Capability Building & Continuous Improvement

  • You build a scalable, cost-effective, future-ready clinical validation and medical operations system.
  • You improve execution maturity, predictability, and transparency.
  • You develop global talent and leadership pipelines.
  • You establish metrics and governance that reinforce ownership and delivery focus.


To find out more about the specific business, have a look at https://www.siemens-healthineers.com/products-services


Your qualifications and experience:

  • You have a university degree in medical engineering
  • You have senior leadership experience in clinical validation, clinical operations, or medical operations within:
    • IVD diagnostics (strongly preferred)
    • Medical devices (acceptable alternative)
  • You possess demonstrated accountability for global clinical validation delivery supporting regulatory submissions and lifecycle management
  • You have the proven ability to translate medical and clinical strategies into execution-ready regulatory validation plans
  • You have experience in supporting products post-launch, including in-market clinical support and medical risk management
  • You have a strong track record of operating in matrixed, global IVD or medical device organizations
  • You have a deep understanding of global clinical validation and regulatory pathways
  • You have experience in supporting regulatory submissions and interactions
  • You have a strong grounding in post-market surveillance, vigilance, and risk-benefit assessment


Your attributes and skills:

  • You have fluent English language skills (verbal & written)
  • You own outcomes and delivery commitments
  • You exercise collaborative authority with decisiveness
  • You have a hands-on, execution-focused leadership style
  • You have a strong lifecycle and systems thinking
  • You drive rigor and predictability without slowing innovation
  • You are flexible for international travel of around 40%


Our global team:

Siemens Healthineers is a leading global medical technology company. 73,000 dedicated colleagues in over 70 countries are driven to shape the future of healthcare. An estimated 5 million patients across the globe benefit every day from our innovative technologies and services in the areas of diagnostic and therapeutic imaging, laboratory diagnostics and molecular medicine, as well as digital health and enterprise services.


Our culture:

Our culture embraces different perspectives, open debate, and the will to challenge convention. Change is a constant aspect of our work. We aspire to lead the change in our industry rather than just react to it. That’s why we invite you to take on new challenges, test your ideas, and celebrate success. Check our Careers Site at https://www.siemens-healthineers.com/de/careers

As an equal opportunity employer, we welcome applications from individuals with disabilities.#myabilityshs

Wish to find out more before applying? Contact us: recruitinggersupport.func@siemens-healthineers.com, if you wish to discuss any initial questions with our recruitment team. The contact person handling this job ad is Klaus Kouril.

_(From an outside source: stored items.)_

(* internal/persistence/contracts.go: CredentialRecord.Validate *)
Definition CredentialRecord_Validate (record : CredentialRecord) : error :=
  let schemaVersionError := refuse_if (cr_SchemaVersion record <=? 0)
    (New "credential schema version must be positive") in
  let revisionError := refuse_if (cr_Revision record <=? 0)
    (New "credential revision must be positive") in
  let revisionError :=
    if negb (IsZero (cr_CreatedAt record)) && negb (IsZero (cr_UpdatedAt record))
       && Before (cr_UpdatedAt record) (cr_CreatedAt record)
    then errors_Join [revisionError; Some (New "credential update time cannot precede creation")]
    else revisionError in
  errors_Join [CredentialKey_Validate (cr_Key record);
               validateContentType "credential content type" (cr_ContentType record);
               schemaVersionError; ProtectedValue_Validate (cr_Payload record); revisionError;
               validateTime "credential creation time" (cr_CreatedAt record);
               validateTime "credential update time" (cr_UpdatedAt record)].

(** ** Purchase writes *)

(* internal/persistence/contracts.go: EvidenceWrite *)
Record EvidenceWrite : Type := mkEvidenceWrite {
  ew_ProjectID : ProjectID;
  ew_ApplicationID : ApplicationID;
  ew_CustomerID : CustomerID;
  ew_Kind : string;
  ew_ContentType : string;
  ew_Payload : ProtectedValue;
  ew_ReceivedAt : time
}.

(* internal/persistence/contracts.go: ArtifactWrite *)
Record ArtifactWrite : Type := mkArtifactWrite {
  aw_EvidenceID : Z;
  aw_Kind : string;
  aw_ContentType : string;
  aw_Payload : ProtectedValue
}.

(* internal/persistence/contracts.go: ProtectedReference *)
Record ProtectedReference : Type := mkProtectedReference {
  pr_Role : ReferenceRole;
  pr_Kind : string;
  pr_Value : ProtectedValue
}.

(* internal/persistence/contracts.go: ObservationWrite *)
Record ObservationWrite : Type := mkObservationWrite {
  ow_EvidenceID : Z;
  ow_ProjectID : ProjectID;
  ow_CustomerID : CustomerID;
  ow_ProductID : ProductID;
  ow_Observation : PurchaseObservation;
  ow_References : list ProtectedReference
}.

(* internal/persistence/contracts.go: EvidenceWrite.Validate *)
Definition EvidenceWrite_Validate (write : EvidenceWrite) : error :=
  errors_Join [ProjectID_Validate (ew_ProjectID write); ApplicationID_Validate (ew_ApplicationID write);
               CustomerID_Validate (ew_CustomerID write); validateText "evidence kind" (ew_Kind write);
               validateText "evidence content type" (ew_ContentType write);
               ProtectedValue_Validate (ew_Payload write);
               validateTime "evidence receipt time" (ew_ReceivedAt write)].

(* internal/persistence/contracts.go: ArtifactWrite.Validate *)
Definition ArtifactWrite_Validate (write : ArtifactWrite) : error :=
  let evidenceError := refuse_if (aw_EvidenceID write <=? 0)
    (New "artifact evidence ID must be positive") in
  errors_Join [evidenceError; validateText "artifact kind" (aw_Kind write);
               validateText "artifact content type" (aw_ContentType write);
               ProtectedValue_Validate (aw_Payload write)].

(* internal/persistence/contracts.go: ProtectedReference.Validate *)
Definition ProtectedReference_Validate (reference : ProtectedReference) : error :=
  errors_Join [validateText "reference role" (pr_Role reference);
               validateText "reference kind" (pr_Kind reference);
               ProtectedValue_Validate (pr_Value reference)].

(** An index of equal length always finds the domain reference. *)
(* internal/persistence/contracts.go: ObservationWrite.Validate *)
Definition ObservationWrite_Validate (write : ObservationWrite) : error :=
  let evidenceError := refuse_if (ow_EvidenceID write <=? 0)
    (New "observation evidence ID must be positive") in
  errors_Join [evidenceError; ProjectID_Validate (ow_ProjectID write);
               CustomerID_Validate (ow_CustomerID write); ProductID_Validate (ow_ProductID write);
               PurchaseObservation_Validate (ow_Observation write)] ;;?
  refuse_if (negb (Nat.eqb (length (ow_References write))
                     (length (obs_References (ow_Observation write)))))
    (New "every observation reference must have one protected value") ;;?
  forEach (fun index (pair : ProtectedReference * StoreReference) =>
      wrap_err "protected reference %d: %w" [AInt (Z.of_nat index)]
        (ProtectedReference_Validate pair.1) ;;?
      refuse_if (negb (String.eqb (pr_Role pair.1) (ref_Role pair.2))
                 || negb (String.eqb (pr_Kind pair.1) (ref_Kind pair.2)))
        (Errorf "protected reference %d metadata does not match observation"
           [AInt (Z.of_nat index)]))
    (zip (ow_References write) (obs_References (ow_Observation write))).

(** ** Entitlement projections *)

(* internal/persistence/contracts.go: EntitlementProjection *)
Record EntitlementProjection : Type := mkProjection {
  ep_ProjectID : ProjectID;
  ep_CustomerID : CustomerID;
  ep_EntitlementID : EntitlementID;
  ep_SourceKind : SourceKind;
  ep_SourceObservationID : ObservationID;
  ep_SourceImportID : string;
  ep_SourceProductID : ProductID;
  ep_SourceCustomerID : CustomerID;
  ep_Access : AccessStatus;
  ep_AccessReason : AccessReason;
  ep_EffectivePeriod : EffectivePeriod
}.

(* internal/persistence/contracts.go: EntitlementSource *)
Record EntitlementSource : Type := mkEntitlementSource {
  es_Projection : EntitlementProjection;
  es_SourceApplicationID : ApplicationID;
  es_SourceLineage : string;
  es_ObservedAt : time
}.

(* internal/persistence/contracts.go: CustomerEntitlement *)
Record CustomerEntitlement : Type := mkCustomerEntitlement {
  ce_Projection : EntitlementProjection;
  ce_SourceApplicationID : ApplicationID;
  ce_SourceLineage : string;
  ce_Key : string;
  ce_Version : Z
}.

(* internal/persistence/contracts.go: EntitlementWriteResult *)
Record EntitlementWriteResult : Type := mkWriteResult {
  wr_Entitlement : CustomerEntitlement;
  wr_Changed : bool
}.

#[export] Instance EntitlementProjection_eq_dec : EqDecision EntitlementProjection.
Proof. solve_decision. Defined.
#[export] Instance CustomerEntitlement_eq_dec : EqDecision CustomerEntitlement.
Proof. solve_decision. Defined.

(* internal/persistence/contracts.go: EntitlementProjection.Normalized *)
Definition Normalized (projection : EntitlementProjection) : EntitlementProjection :=
  mkProjection (ep_ProjectID projection) (ep_CustomerID projection) (ep_EntitlementID projection)
    (if String.eqb (ep_SourceKind projection) EmptyString
     then SourceKindStoreObservation else ep_SourceKind projection)
    (ep_SourceObservationID projection) (ep_SourceImportID projection)
    (ep_SourceProductID projection)
    (if String.eqb (ep_SourceCustomerID projection) EmptyString
     then ep_CustomerID projection else ep_SourceCustomerID projection)
    (ep_Access projection) (ep_AccessReason projection) (ep_EffectivePeriod projection).

(* internal/persistence/contracts.go: EntitlementProjection.validateSource *)
Definition validateSource (projection : EntitlementProjection) : error :=
  let kind := if String.eqb (ep_SourceKind projection) EmptyString
              then SourceKindStoreObservation else ep_SourceKind projection in
  if String.eqb kind SourceKindStoreObservation then
    refuse_if (negb (String.eqb (ep_SourceImportID projection) EmptyString))
      (New "store observation projection cannot cite an import grant") ;;?
    ObservationID_Validate (ep_SourceObservationID projection)
  else if String.eqb kind SourceKindImport then
    refuse_if (negb (String.eqb (ep_SourceObservationID projection) EmptyString))
      (New "import projection cannot cite a purchase observation") ;;?
    ValidateOpaqueIdentifier "import grant ID" (ep_SourceImportID projection)
  else Some (Errorf "unsupported entitlement source kind %q" [AStr (ep_SourceKind projection)]).

(* internal/persistence/contracts.go: EntitlementProjection.Validate *)
Definition EntitlementProjection_Validate (projection : EntitlementProjection) : error :=
  let sourceCustomerError :=
    if negb (String.eqb (ep_SourceCustomerID projection) EmptyString)
    then CustomerID_Validate (ep_SourceCustomerID projection) else None in
  errors_Join [ProjectID_Validate (ep_ProjectID projection);
               CustomerID_Validate (ep_CustomerID projection);
               EntitlementID_Validate (ep_EntitlementID projection);
               validateSource projection;
               ProductID_Validate (ep_SourceProductID projection);
               sourceCustomerError;
               AccessStatus_Validate (ep_Access projection);
               AccessReason_Validate (ep_AccessReason projection);
               EffectivePeriod_Validate (ep_EffectivePeriod projection)].

(* internal/persistence/contracts.go: EntitlementSource.Validate *)
Definition EntitlementSource_Validate (source : EntitlementSource) : error :=
  errors_Join [EntitlementProjection_Validate (es_Projection source);
               ApplicationID_Validate (es_SourceApplicationID source);
               validateTime "entitlement source observation time" (es_ObservedAt source)].

(** ** Outbox events *)

(* internal/persistence/contracts.go: OutboxEvent *)
Record OutboxEvent : Type := mkOutboxEvent {
  oe_ID : string;
  oe_ProjectID : ProjectID;
  oe_ApplicationID : ApplicationID;
  oe_EventType : string;
  oe_AggregateType : string;
  oe_AggregateID : string;
  oe_Payload : string;
  oe_PayloadFingerprint : string;
  oe_OccurredAt : time;
  oe_AvailableAt : time
}.

(** [json.Unmarshal] into a map: nil for an object, a nil map without error for
    [null], an error otherwise. *)
Definition payload_object_error (payload : string) : error :=
  if json_object payload then None
  else if json_null payload then Some (New "outbox payload must be a JSON object")
  else Some (New "json: cannot unmarshal into a map").

(* internal/persistence/contracts.go: OutboxEvent.Validate *)
Definition OutboxEvent_Validate (event : OutboxEvent) : error :=
  let payloadError := payload_object_error (oe_Payload event) in
  let payloadError :=
    if String.eqb (oe_PayloadFingerprint event) zero32
    then errors_Join [payloadError; Some (New "outbox payload fingerprint is required")]
    else payloadError in
  let payloadError :=
    if negb (IsZero (oe_AvailableAt event)) && negb (IsZero (oe_OccurredAt event))
       && Before (oe_AvailableAt event) (oe_OccurredAt event)
    then errors_Join [payloadError; Some (New "outbox availability cannot precede occurrence")]
    else payloadError in
  errors_Join [validateText "outbox event ID" (oe_ID event);
               ProjectID_Validate (oe_ProjectID event);
               ApplicationID_Validate (oe_ApplicationID event);
               validateText "outbox event type" (oe_EventType event);
               validateText "outbox aggregate type" (oe_AggregateType event);
               validateText "outbox aggregate ID" (oe_AggregateID event);
               payloadError;
               validateTime "outbox occurrence time" (oe_OccurredAt event);
               validateTime "outbox availability time" (oe_AvailableAt event)].

(** ** API keys *)

(* internal/persistence/contracts.go: APIKeyRecord *)
Record APIKeyRecord : Type := mkAPIKeyRecord {
  akr_ID : string;
  akr_Role : APIKeyRole;
  akr_ProjectID : ProjectID;
  akr_ApplicationID : ApplicationID;
  akr_SecretSalt : string;
  akr_SecretHash : string;
  akr_CreatedAt : time
}.

(* internal/persistence/contracts.go: APIKeySummary *)
Record APIKeySummary : Type := mkAPIKeySummary {
  aks_ID : string;
  aks_Role : APIKeyRole;
  aks_ProjectID : ProjectID;
  aks_ApplicationID : ApplicationID;
  aks_CreatedAt : time;
  aks_RevokedAt : option time
}.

We care about your data privacy and take compliance with GDPR as well as other data protection legislation seriously. For this reason, we ask you not to send us your CV or resume by email. We ask instead that you create a profile in our talent community where you can upload your CV. Setting up a profile lets us know you are interested in career opportunities with us and makes it easy for us to send you an alert when relevant positions become open. Click here to get started.


To all recruitment agencies:

Siemens Healthineers' recruitment is internally managed, with external support permitted only when a qualified supplier has established a formal contract with us. Unsolicited candidate submissions and referrals, absent a current supplier contract, do not establish consent and are ineligible for fees. We delete and destroy unsolicited information, thus, would recommend you refrain from any such practices. Your adherence to our policies is appreciated.


 

Siemens Healthineers Germany was awarded the Great Place to Work® certificate.